The ratings here could very likely feel sandbagged. As these routes were posted by Granite Mountain climbers, the ratings should be in keeping with the system at The Mountain, and reflect the likely ratings that would have been given by the pioneers of the Hualapai Wall...the 'ol Syndicatico Granitica
The camping at Campsite #1 and Shanty Town is out of this world!
Will guide for a fair price.(contact RustyPipe@ArizonaSplorersSociety.com)
This is the same Hualapi Wall up above the old mine right ? I thought this was a type of Quartzite rock? Certainly felt like that to me.

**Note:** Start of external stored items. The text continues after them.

(** With complete metadata over an acyclic graph the order exists. *)
Lemma derive_available `{HashOrder, Crypto} state priorities (rank : Hash -> nat) :
  build_priorities state = Ok priorities ->
  (forall h b, d_blocks (cs_dag state) !! h = Some b -> is_Some (d_blue_work (cs_dag state) !! h) /\
     is_Some (priorities !! h)) ->
  (forall h b p, d_blocks (cs_dag state) !! h = Some b -> p ∈ h_parents (b_header b) ->
     is_Some (d_blocks (cs_dag state) !! p) /\ (rank p < rank h)%nat) ->
  exists od, derive_ordered_dag_v2 state = Ok od.
Proof.
  intros Hb Hmeta Hpar. pose proof (derive_spec state) as Hs.
  assert (Hkeys : forall h, h ∈ dom (d_blocks (cs_dag state)) -> is_ok (ready_key h state priorities) = true).
  { intros h [b Hh]%elem_of_dom. destruct (Hmeta h b Hh) as [[w Hw] [[a cl] Hp]].
    unfold ready_key, or_stop. by rewrite Hh, Hw, Hp. }
  unfold derive_ordered_dag_v2 in *. rewrite Hb in *.
  assert (He : is_ok (try_fold (add_block state (compact_pruned_checkpoint state) (retained_floor state))
    (mkEdgeMaps ∅ ∅) (map_iter (d_blocks (cs_dag state)))) = true).
  { assert (Hl : forall p, p ∈ map_iter (d_blocks (cs_dag state)) -> d_blocks (cs_dag state) !! p.1 = Some p.2)
      by (intros [h b]; by rewrite elem_of_map_iter).
    clear Hs Hkeys Hb Hmeta. generalize (mkEdgeMaps ∅ ∅). induction (map_iter _) as [|[h b] l IH]; intros e; cbn [try_fold]; [done|].
    unfold add_block at 1. pose proof (add_parents_stored state
      (compact_pruned_checkpoint state && (h_height (b_header b) =? retained_floor state)) h ∅
      (h_parents (b_header b))) as Ha.
    cbn [fst snd]. match goal with |- context [add_parents _ _ _ _ _ ?e] => specialize (Ha e) end.
    destruct (add_parents _ _ _ _ _ _); [apply IH; intros; apply Hl; by right|].
    exfalso. apply diff_false_true, Ha. intros p Hp. apply (Hpar h b p); [|done]. exact (Hl (h, b) ltac:(left)). }
  destruct (try_fold (add_block _ _ _) _ _) as [e|] eqn:Hedges; [|done].
  apply edges_spec in Hedges as [Hdeg Hch]; [|apply map_iter_perm].
  assert (Hproc : forall h, h ∈ map fst (map_iter (d_blocks (cs_dag state))) <-> h ∈ dom (d_blocks (cs_dag state))).
  { intros h. rewrite list_elem_of_fmap, elem_of_dom. split.
    - intros ([x b] & -> & Hx%elem_of_map_iter). by eexists.
    - intros [b Hx]. exists (h, b). split; [done|]. by apply elem_of_map_iter. }
  pose proof (initial_ready_ok state priorities Hkeys (em_indegree e)) as Hir.
  destruct (initial_ready _ _ _) as [ready|].
  2: { exfalso. apply diff_false_true, Hir. intros h Hh. rewrite Hdeg in Hh. case_decide; [by apply Hproc|done]. }
  pose proof (order_loop_ok state priorities Hkeys (em_children e) (order_fuel state) (em_indegree e) ready []) as Hol.
  destruct (order_loop _ _ _ _ _ _ _) as [[l|err]|]; cbn in *.
  - case_bool_decide; [|eauto]. exfalso. destruct Hs as [Hne Hcyc]. revert Hcyc Hne.
    generalize (filter (fun h => h ∉ l) (map fst (map_iter (d_blocks (cs_dag state))))). intros rem Hcyc Hne.
    assert (Hno : forall n h, h ∈ rem -> (rank h < n)%nat -> False).
    { induction n as [|n IHn]; intros h Hh Hn; [lia|]. destruct (Hcyc h Hh) as (p & Hp & Hps).
      apply (IHn p Hp). unfold stored_parents in Hps.
      destruct (d_blocks (cs_dag state) !! h) as [b|] eqn:Eb; [|by apply not_elem_of_empty in Hps].
      apply elem_of_intersection in Hps as [Hps%elem_of_list_to_set _].
      destruct (Hpar h b p Eb Hps). lia. }
    destruct rem as [|h rem]; [done|]. by apply (Hno (S (rank h)) h ltac:(left)); lia.
  - exfalso. apply Hol; [intros p c; rewrite Hch, Hproc; naive_solver|].
    intros c Hc. rewrite Hdeg, decide_True by by apply Hproc. by eexists.
  - done.
Qed.

(** *** The order of the hash maps does not matter *)

Lemma foldl_min_init l x y : foldl Z.min (Z.min x y) l = Z.min x (foldl Z.min y l).
Proof. revert y. induction l as [|z l IH]; intros y; simpl; [done|]. by rewrite <- Z.min_assoc, IH. Qed.
Definition least_or_zero (l : list Z) : Z := match l with [] => 0 | x :: l => foldl Z.min x l end.
Lemma least_or_zero_perm l1 l2 : l1 ≡ₚ l2 -> least_or_zero l1 = least_or_zero l2.
Proof.
  assert (Hfold : forall z l l', l ≡ₚ l' -> foldl Z.min z l = foldl Z.min z l').
  { intros z l l' Hl. revert z. induction Hl as [| |x y l|]; intros z; simpl; [done|auto| |congruence].
    f_equal. lia. }
  induction 1 as [|x l l' Hl _|x y l|]; simpl; [done|auto| |congruence]. f_equal. lia.
Qed.
Lemma retained_floor_order (o1 o2 : HashOrder) state :
  retained_floor (H:=o1) state = retained_floor (H:=o2) state.
Proof.
  unfold retained_floor. apply least_or_zero_perm. apply Permutation_map.
  by rewrite (map_iter_perm (HashOrder:=o1)), (map_iter_perm (HashOrder:=o2)).
Qed.
Lemma try_fold_order (o1 o2 : HashOrder) {E B V} (m : gmap Hash V) (f : B -> Hash * V -> result E B) b ok :
  (forall b x, is_ok (f b x) = ok x) ->
  is_ok (try_fold f b (map_iter (HashOrder:=o1) m)) = is_ok (try_fold f b (map_iter (HashOrder:=o2) m)).
Proof.
  intros Hf. rewrite !(try_fold_is_ok f ok) by done. apply forallb_perm.
  by rewrite (map_iter_perm (HashOrder:=o1)), (map_iter_perm (HashOrder:=o2)).
Qed.
Lemma build_priorities_order (o1 o2 : HashOrder) state p :
  build_priorities (H:=o1) state = Ok p -> build_priorities (H:=o2) state = Ok p.
Proof.
  unfold build_priorities. destruct (bool_decide _); [done|].
  destruct (place_selected_chain _ _ _ _ _) as [p0|]; [|done].
  destruct (classify_anchors _ _ _ _ _) as [s|]; [|done].
  match goal with |- context [try_fold ?f tt (map_iter (HashOrder:=o1) ?m)] =>
    pose proof (try_fold_order o1 o2 m f tt (fun x => negb (bool_decide (cl_priorities s !! x.1 = None)))) as E
  end.
  destruct (try_fold _ tt (map_iter (HashOrder:=o1) _)) as [[]|]; [|done].
  destruct (try_fold _ tt (map_iter (HashOrder:=o2) _)) as [[]|]; [done|].
  discriminate E. intros _ x. by destruct (bool_decide _).
Qed.
Lemma edges_order (o1 o2 : HashOrder) state pruned floor e1 :
  try_fold (add_block state pruned floor) (mkEdgeMaps ∅ ∅)
    (map_iter (HashOrder:=o1) (d_blocks (cs_dag state))) = Ok e1 ->
  exists e2, try_fold (add_block state pruned floor) (mkEdgeMaps ∅ ∅)
    (map_iter (HashOrder:=o2) (d_blocks (cs_dag state))) = Ok e2 /\
    em_indegree e2 = em_indegree e1 /\
    forall p, default ∅ (em_children e2 !! p) = default ∅ (em_children e1 !! p).
Proof.
  intros H1.
  pose proof (try_fold_order o1 o2 (d_blocks (cs_dag state)) (add_block state pruned floor)
    (mkEdgeMaps ∅ ∅) (fun x => is_ok (add_block state pruned floor (mkEdgeMaps ∅ ∅) x))
    (fun b x => add_block_is_ok state pruned floor b _ x)) as E.
  rewrite H1 in E. destruct (try_fold _ _ (map_iter (HashOrder:=o2) _)) as [e2|] eqn:H2; [|done].
  exists e2. split; [done|].
  apply edges_spec in H1 as [I1 C1]; [|apply map_iter_perm].
  apply edges_spec in H2 as [I2 C2]; [|apply map_iter_perm].
  assert (Hk : forall h, h ∈ map fst (map_iter (HashOrder:=o2) (d_blocks (cs_dag state))) <->
                 h ∈ map fst (map_iter (HashOrder:=o1) (d_blocks (cs_dag state)))).
  { intros h. by rewrite (map_iter_perm (HashOrder:=o1)), (map_iter_perm (HashOrder:=o2)). }
  split.
  - apply map_eq. intros h. rewrite I1, I2. by apply decide_ext.
  - intros p. apply set_eq. intros c. by rewrite C1, C2, Hk.
Qed.
Lemma order_loop_children state priorities c1 c2 fuel indegree ready ordered :
  (forall p, default ∅ (c1 !! p) = default (∅ : gset Hash) (c2 !! p)) ->
  order_loop state priorities c1 fuel indegree ready ordered =
  order_loop state priorities c2 fuel indegree ready ordered.
Proof.
  intros Hc. revert indegree ready ordered. induction fuel as [|fuel IH]; intros; cbn [order_loop]; [done|].
  destruct (pop_ready ready) as [[k r]|]; [|done]. rewrite Hc. by destruct (try_fold _ _ _) as [[]|].
Qed.
Lemma derive_order (o1 o2 : HashOrder) `{Crypto} state od :
  derive_ordered_dag_v2 (H:=o1) state = Ok od -> derive_ordered_dag_v2 (H:=o2) state = Ok od.
Proof.
  unfold derive_ordered_dag_v2, compact_pruned_checkpoint. rewrite (retained_floor_order o2 o1).
  destruct (build_priorities (H:=o1) state) as [p|] eqn:Hp; [|done].
  rewrite (build_priorities_order o1 o2 state p Hp).
  destruct (try_fold _ _ (map_iter (HashOrder:=o1) _)) as [e1|] eqn:He; [|done].
  destruct (edges_order o1 o2 _ _ _ _ He) as (e2 & -> & -> & Hc).
  destruct (initial_ready _ _ _) as [r|]; [|done].
  rewrite (order_loop_children _ _ _ _ _ _ _ _ Hc).
  destruct (default _ _) as [l|]; [|done]. unfold stops. intros E. case_bool_decide; [discriminate E|exact E].
Qed.

(** C36: The v2 order of a DAG.  When [derive_ordered_dag_v2] succeeds, its list
    contains every stored block exactly once, each after all its stored parents,
    and each time the block with the least [ReadyKey] (selected-chain anchor, class,
    blue work, blue score, height, hash) of those whose parents are already placed;
    the result is the same for every iteration order of the block hash map.
    [TopologyCycle] lists blocks of which each has a stored parent in the list, so
    it is only reported for a graph with a cycle; the loop never runs out of fuel
    and the [expect] on a child's degree never fails. *)
Theorem derive_ordered_dag_v2_spec `{HashOrder, Crypto} state :
  match derive_ordered_dag_v2 state with
  | Ok od =>
      (exists priorities, build_priorities state = Ok priorities /\
         ordered_by_rule state priorities (od_blocks od)) /\
      NoDup (od_blocks od) /\
      od_digest od = ordering_digest (od_blocks od) /\
      forall o2 : HashOrder, derive_ordered_dag_v2 (H:=o2) state = Ok od
  | Err (Some (TopologyCycle remaining)) =>
      remaining <> [] /\
      forall h, h ∈ remaining -> exists p, p ∈ remaining /\ p ∈ stored_parents state h
  | Err e => e <> None
  end.
Proof.
  pose proof (derive_spec state) as Hs. destruct (derive_ordered_dag_v2 state) as [od|e] eqn:Hd; [|done].
  destruct Hs as (p & Hp & Hrule & Hod). split_and!; [eauto| |by rewrite Hod|].
  - by destruct (greedy_NoDup _ _ _ (obr_greedy _ _ _ Hrule)).
  - intros o2. exact (derive_order _ o2 state od Hd).
Qed.

(** A DAG with a red block: [g] under [a], [b] and [r], all under [m]. *)
Definition classified_diamond : ChainState :=
  blank_state <| cs_dag := (cs_dag blank_state)
    <| d_blocks := list_to_map ((fun '(h, ps, s) => (h, sample_block h ps s s)) <$>
         [("g", [], 0); ("a", ["g"], 1); ("b", ["g"], 1); ("r", ["g"], 1); ("m", ["r"; "b"; "a"], 2)]) |>
    <| d_genesis_hash := "g" |>
    <| d_selected_chain := ["g"; "a"; "m"] |>
    <| d_selected_parents := {[ "g" := None; "a" := Some "g"; "m" := Some "a" ]} |>
    <| d_merge_set_blues := {[ "g" := []; "a" := []; "m" := ["b"] ]} |>
    <| d_merge_set_reds := {[ "g" := []; "a" := []; "m" := ["r"] ]} |>
    <| d_blue_work := {[ "g" := 1; "a" := 3; "b" := 2; "r" := 9; "m" := 12 ]} |> |>.
Example classified_diamond_order :
  (od_blocks <$> match @derive_ordered_dag_v2 list_order model_crypto classified_diamond with
                 | Ok od => Some od | Err _ => None end) = Some ["g"; "a"; "b"; "r"; "m"].
Proof. by_compute. Qed.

One very cool area, the guy to talk to is Scott Baxter. The Syndicatico Granitica put up many routes here in the '70s. So I imagine Rusty Bailie and David Lovejoy would also have some info. It seems to me that there used to be a small hand drawn topo floating around. If I ever find it, I'll post it up.
The approach is a bit rough as I recall. Some of the tallest manzanitas I've thrashed through. I've heard a number of stories of climbers running into rattlers down in the manzanita thickets but personally never saw one.
yes this is the same Hualupai Wall above the old mine. I have read that it is a gneissic formation, but it does feel like quartzite in places. I'm not a geologist, but maybe there's some of both present... if that is possible. It seems that way because in places it seems about as good as high quality quartzite can be, and in other places it seems very chossy and dangerous.
I would like to see that old topo.
I have talked to David Lovejoy about it, and others in my crew are close with Rusty Ballie, and neither of them had a whole lot to offer. David said he had been there once and had a vague recollection of the experience, but the little bit he did remember was helpful. Perhaps Scott Baxter knows more,but I don't know how to get ahold of him.